Setahun kemudian, usahanya benar-benar dimulai. Dengan hanya satu alat tenun dan mengerjakan semuanya sendiri, ia mulai menerima pesanan termasuk proyek besar dari Dinas Koperasi untuk membuat seragam acara yang dihadiri Presiden Susilo Bambang Yudhoyono.
Pesanan semakin banyak, dan ia mulai merekrut pekerja. Kini, Tin Reihani telah memperkerjakan 10 orang penenun, satu admin, dan dua penjahit.
Konsep yang diusungnya semakin berkembang. Ia tidak hanya menghasilkan kain tenun, tetapi juga mengombinasikannya dengan batik dalam satu desain. Bawahan berbahan tenun dan atasan batik menjadi ciri khas produknya. Tin Reihani pun berkolaborasi dengan Rina Batik untuk menghasilkan batik cap berkualitas.
Motif-motif yang diangkat pun beragam, mencerminkan budaya Melayu dan Batak, seperti Tepak Sirih, Keris Melayu, Mahkota Sultan, Putri Dua Segirik, Sampan Berlayar, Pulut Manis, Itik Pulang Petang, Pucuk Rebung, dan Tampuk Manggis.

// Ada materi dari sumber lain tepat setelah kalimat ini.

(** X22. The sort of [_list_events] returns exactly when every gathered
    event has a ["start"] and, unless there is at most one event, every
    ["start"] has a ["dateTime"] or a ["date"]; otherwise it raises (the
    [KeyError] of ["start"], or the [TypeError] of a key that is [None]),
    which [execute] turns into its error string. *)
Theorem sort_events_returns_iff (g : Google) (l : list TaggedEvent) :
  (exists l', sort_events g l = Returned l')
  <-> Forall (fun e => exists k, get_start (tagged_event e) = Returned k) l
      /\ (List.length l <= 1
          \/ Forall (fun e => exists k, get_start (tagged_event e) = Returned (Some k)) l).
Proof.
  unfold sort_events. split.
  - intros (l' & H). destruct (sort_keys l) as [keyed|x] eqn:Hk; [|discriminate].
    destruct (sort_keys_facts l keyed Hk) as [Hm Hf]. subst l. split.
    + rewrite Forall_forall in *. intros e He. apply in_map_iff in He.
      destruct He as (x & <- & Hx). exists (fst x). now apply Hf.
    + destruct keyed as [|x1 [|x2 keyed]]; [left; cbn; lia | left; cbn; lia | right].
      destruct (string_keys (x1 :: x2 :: keyed)) as [ks|] eqn:Hs; [|discriminate].
      assert (Hsome : Forall (fun x => exists k, fst x = Some k) (x1 :: x2 :: keyed))
        by (apply string_keys_some; now exists ks).
      rewrite Forall_forall in *. intros e He. apply in_map_iff in He.
      destruct He as (x & <- & Hx). destruct (Hsome x Hx) as (k & Hk').
      exists k. rewrite <- Hk'. now apply Hf.
  - intros (Hstart & Hkeys). destruct (sort_keys_returns l Hstart) as (keyed & Hk).
    rewrite Hk. destruct (sort_keys_facts l keyed Hk) as [Hm Hf].
    destruct keyed as [|x1 [|x2 keyed]]; [now eexists | now eexists |].
    destruct Hkeys as [Hlen|Hall].
    { rewrite <- Hm in Hlen. cbn in Hlen. lia. }
    assert (Hsome : Forall (fun x => exists k, fst x = Some k) (x1 :: x2 :: keyed)).
    { rewrite Forall_forall in *. intros x Hx.
      destruct (Hall (snd x)) as (k & Hk').
      - rewrite <- Hm. now apply in_map.
      - exists k. rewrite (Hf x Hx) in Hk'. now injection Hk'. }
    apply string_keys_some in Hsome. destruct Hsome as (ks & ->). now eexists.
Qed.

(** Three events out of order, two of them on the same day. *)
Lemma sort_events_sorts_witness :
  Permutation
    [mk_tagged "Work" (an_event "2024-02-01" "review");
     mk_tagged "Work" (an_event "2024-01-10" "standup");
     mk_tagged "Unknown" (an_event "2024-01-10" "dentist")]
    [mk_tagged "Work" (an_event "2024-01-10" "standup");
     mk_tagged "Unknown" (an_event "2024-01-10" "dentist");
     mk_tagged "Work" (an_event "2024-02-01" "review")]
  /\ Sorted by_start
       [mk_tagged "Work" (an_event "2024-01-10" "standup");
        mk_tagged "Unknown" (an_event "2024-01-10" "dentist");
        mk_tagged "Work" (an_event "2024-02-01" "review")].
Proof.
  destruct (sort_events_sorts (a_google None [] some_events)
              [mk_tagged "Work" (an_event "2024-02-01" "review");
               mk_tagged "Work" (an_event "2024-01-10" "standup");
               mk_tagged "Unknown" (an_event "2024-01-10" "dentist")]
              _ eq_refl) as (Hp & Hs & _).
  split; [exact Hp | exact Hs].
Defined.

(** *** The loop over the calendars *)

(** The [try] of the loop: the events of one calendar, none when the request
    raises an instance of [Exception]. *)
Lemma events_of_calendar (g : Google) (service : Service) (id now : string) (mr : json)
  (summary : string) (h : History) :
  try_except
    (r <- call (fun h => g_events_list g h service id now mr)
            (GEventsList service id now mr) ;;
     ret (map (mk_tagged summary) (match r with Some l => l | None => [] end)))
    (fun _ => ret []) h
  = (match g_events_list g h service id now mr with
     | Returned r =>
         Returned (map (mk_tagged summary) (match r with Some l => l | None => [] end))
     | Raised e => if is_exception e then Returned [] else Raised e
     end,
     (h ++ [GEventsList service id now mr])%list).
Proof.
  unfold try_except, bind, call, ret.
  destruct (g_events_list g h service id now mr) as [r|e]; [reflexivity|].
  destruct (is_exception e); reflexivity.
Qed.

(** One turn of the loop. *)
Lemma fetch_events_cons (g : Google) (service : Service) (all_calendars : bool)
  (now : string) (mr : json) (cal : CalendarEntry) (rest : list CalendarEntry)
  (acc : list TaggedEvent) (h : History) :
  fetch_events g service all_calendars now mr (cal :: rest) acc h =
  match cal_id cal with
  | None => (Raised (KeyError "id"), h)
  | Some id =>
      if queried all_calendars cal then
        match g_events_list g h service id now mr with
        | Returned r =>
            fetch_events g service all_calendars now mr rest
              (acc ++ map (mk_tagged (listed_as cal))
                        (match r with Some l => l | None => [] end))%list
              (h ++ [GEventsList service id now mr])%list
        | Raised e =>
            if is_exception e then
              fetch_events g service all_calendars now mr rest (acc ++ [])%list
                (h ++ [GEventsList service id now mr])%list
            else (Raised e, (h ++ [GEventsList service id now mr])%list)
        end
      else fetch_events g service all_calendars now mr rest acc h
  end.
Proof.
  cbn [fetch_events]. destruct (cal_id cal) as [id|]; [|reflexivity].
  assert (Hc : all_calendars
               && negb (match cal_selected cal with Some b => b | None => false end)
               && negb (match cal_primary cal with Some b => b | None => false end)
               = negb (queried all_calendars cal))
    by (unfold queried; now rewrite negb_involutive).
  rewrite Hc. destruct (queried all_calendars cal); cbn [negb]; [|reflexivity].
  unfold bind at 1. rewrite events_of_calendar.
  destruct (g_events_list g h service id now mr) as [r|e]; [reflexivity|].
  destruct (is_exception e); reflexivity.
Qed.

(** The loop: the requests it makes, the events it adds, and what it raises,
    the [KeyError] of a calendar without an id or what a request raised that
    is not an instance of [Exception]. *)
Lemma fetch_events_facts (g : Google) (service : Service) (all_calendars : bool)
  (now : string) (mr : json) (targets : list CalendarEntry) :
  forall (acc : list TaggedEvent) (h : History),
  exists new,
    snd (fetch_events g service all_calendars now mr targets acc h) = (h ++ new)%list
    /\ Forall (fun ev => exists cal id,
                   In cal targets /\ queried all_calendars cal = true
                   /\ cal_id cal = Some id /\ ev = GEventsList service id now mr) new
    /\ match fst (fetch_events g service all_calendars now mr targets acc h) with
       | Returned evs =>
           exists extra,
             evs = (acc ++ extra)%list
             /\ Forall (fun te => exists cal,
                            In cal targets /\ queried all_calendars cal = true
                            /\ _calendar_summary te = listed_as cal) extra
       | Raised e =>
           (e = KeyError "id" /\ Exists (fun cal => cal_id cal = None) targets)
           \/ (is_exception e = false
               /\ exists h0 id, g_events_list g h0 service id now mr = Raised e)
       end.
Proof.
  induction targets as [|cal rest IH]; intros acc h.
  - exists []. cbn. rewrite app_nil_r. split; [reflexivity|]. split; [constructor|].
    exists []. now rewrite app_nil_r.
  - rewrite fetch_events_cons. destruct (cal_id cal) as [id|] eqn:Hid.
    2:{ exists []. cbn. rewrite app_nil_r. split; [reflexivity|]. split; [constructor|].
        left. split; [reflexivity | now constructor]. }
    destruct (queried all_calendars cal) eqn:Hq.
    + set (ev := GEventsList service id now mr).
      assert (Hgo : forall its,
                 Forall (fun te => _calendar_summary te = listed_as cal) its ->
                 forall new,
                   snd (fetch_events g service all_calendars now mr rest
                          (acc ++ its)%list (h ++ [ev])%list) = ((h ++ [ev]) ++ new)%list ->
                   Forall (fun ev => exists cal id,
                               In cal rest /\ queried all_calendars cal = true
                               /\ cal_id cal = Some id
                               /\ ev = GEventsList service id now mr) new ->
                   match fst (fetch_events g service all_calendars now mr rest
                                (acc ++ its)%list (h ++ [ev])%list) with
                   | Returned evs =>
                       exists extra,
                         evs = ((acc ++ its) ++ extra)%list
                         /\ Forall (fun te => exists cal,
                                        In cal rest /\ queried all_calendars cal = true
                                        /\ _calendar_summary te = listed_as cal) extra
                   | Raised e =>
                       (e = KeyError "id" /\ Exists (fun cal => cal_id cal = None) rest)
                       \/ (is_exception e = false
                           /\ exists h0 id, g_events_list g h0 service id now mr = Raised e)
                   end ->
                   snd (fetch_events g service all_calendars now mr rest
                          (acc ++ its)%list (h ++ [ev])%list) = (h ++ ev :: new)%list
                   /\ Forall (fun ev => exists cal0 id,
                                  In cal0 (cal :: rest) /\ queried all_calendars cal0 = true
                                  /\ cal_id cal0 = Some id
                                  /\ ev = GEventsList service id now mr) (ev :: new)
                   /\ match fst (fetch_events g service all_calendars now mr rest
                                   (acc ++ its)%list (h ++ [ev])%list) with
                      | Returned evs =>
                          exists extra,
                            evs = (acc ++ extra)%list
                            /\ Forall (fun te => exists cal0,
                                           In cal0 (cal :: rest)
                                           /\ queried all_calendars cal0 = true
                                           /\ _calendar_summary te = listed_as cal0) extra
                      | Raised e =>
                          (e = KeyError "id"
                           /\ Exists (fun cal => cal_id cal = None) (cal :: rest))
                          \/ (is_exception e = false
                              /\ exists h0 id,
                                   g_events_list g h0 service id now mr = Raised e)
                      end).
      { intros its Hits new Hh Hnew Hres.
        split; [rewrite Hh; now rewrite <- app_assoc|]. split.
        - constructor; [exists cal, id; repeat split; auto; now left|].
          eapply Forall_impl; [|exact Hnew].
          intros x (c & i & Hin & H1 & H2 & H3). exists c, i. repeat split; auto. now right.
        - destruct (fst (fetch_events g service all_calendars now mr rest
                           (acc ++ its)%list (h ++ [ev])%list)) as [evs|e].
          + destruct Hres as (extra & -> & Hextra). exists (its ++ extra)%list.
            split; [now rewrite app_assoc|]. apply Forall_app. split.
            * eapply Forall_impl; [|exact Hits]. intros te Hte. exists cal.
              repeat split; auto. now left.
            * eapply Forall_impl; [|exact Hextra].
              intros te (c & Hin & H1 & H2). exists c. repeat split; auto. now right.
          + destruct Hres as [[-> Hex]|Hun]; [left | right; exact Hun].
            split; [reflexivity | now constructor 2]. }
      destruct (g_events_list g h service id now mr) as [r|e] eqn:Hev;
        [|destruct (is_exception e) eqn:He].
      * match goal with
        | |- context [fetch_events _ _ _ _ _ rest (acc ++ ?its)%list _] =>
            destruct (IH (acc ++ its)%list (h ++ [ev])%list) as (new & Hh & Hnew & Hres);
            exists (ev :: new); apply (Hgo its); auto
        end.
        apply Forall_forall. intros te Hte.
        apply in_map_iff in Hte. destruct Hte as (e0 & <- & _). reflexivity.
      * destruct (IH (acc ++ [])%list (h ++ [ev])%list) as (new & Hh & Hnew & Hres).
        exists (ev :: new). apply (Hgo []); auto.
      * exists [ev]. cbn [fst snd]. split; [reflexivity|]. split.
        -- constructor; [|constructor]. exists cal, id. repeat split; auto. now left.
        -- right. split; [exact He|]. now exists h, id.
    + destruct (IH acc h) as (new & Hh & Hnew & Hres).
      exists new. split; [exact Hh|]. split.
      * eapply Forall_impl; [|exact Hnew].
        intros x (c & i & Hin & H1 & H2 & H3). exists c, i. repeat split; auto. now right.
      * destruct (fst (fetch_events g service all_calendars now mr rest acc h)) as [evs|e].
        -- destruct Hres as (extra & -> & Hextra). exists extra. split; [reflexivity|].
           eapply Forall_impl; [|exact Hextra].
           intros te (c & Hin & H1 & H2). exists c. repeat split; auto. now right.
        -- destruct Hres as [[-> Hex]|Hun]; [left | right; exact Hun].
           split; [reflexivity | now constructor 2].
Qed.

Tin Reihani tetap mempertahankan teknik tenun tradisional dalam setiap karyanya, memastikan setiap helai kain yang dihasilkan memiliki nilai seni dan kualitas tinggi. Ia menggunakan berbagai jenis bahan, mulai dari poliester yang lebih ringan, rayon yang lembut, hingga katun dan sutra yang memberikan kesan mewah dan eksklusif.
Proses pengerjaan satu lembar kain songket tidak bisa dilakukan dengan tergesa-gesa, membutuhkan ketelitian dan keterampilan tinggi. Setiap kain bisa memakan waktu hingga lima hari pengerjaan, tergantung pada kompleksitas motif dan detail yang diinginkan pelanggan.
Tak hanya fokus pada produksi kain dan pakaian, Tin Reihani juga peduli terhadap pemanfaatan limbah kain. Sisa-sisa bahan yang tidak terpakai diolah kembali menjadi beragam produk kreatif seperti tas, kalung, dan dompet, sehingga tidak ada yang terbuang sia-sia. Inovasi ini tidak hanya menambah variasi produk, tetapi juga mendukung prinsip ramah lingkungan dalam industri fashion.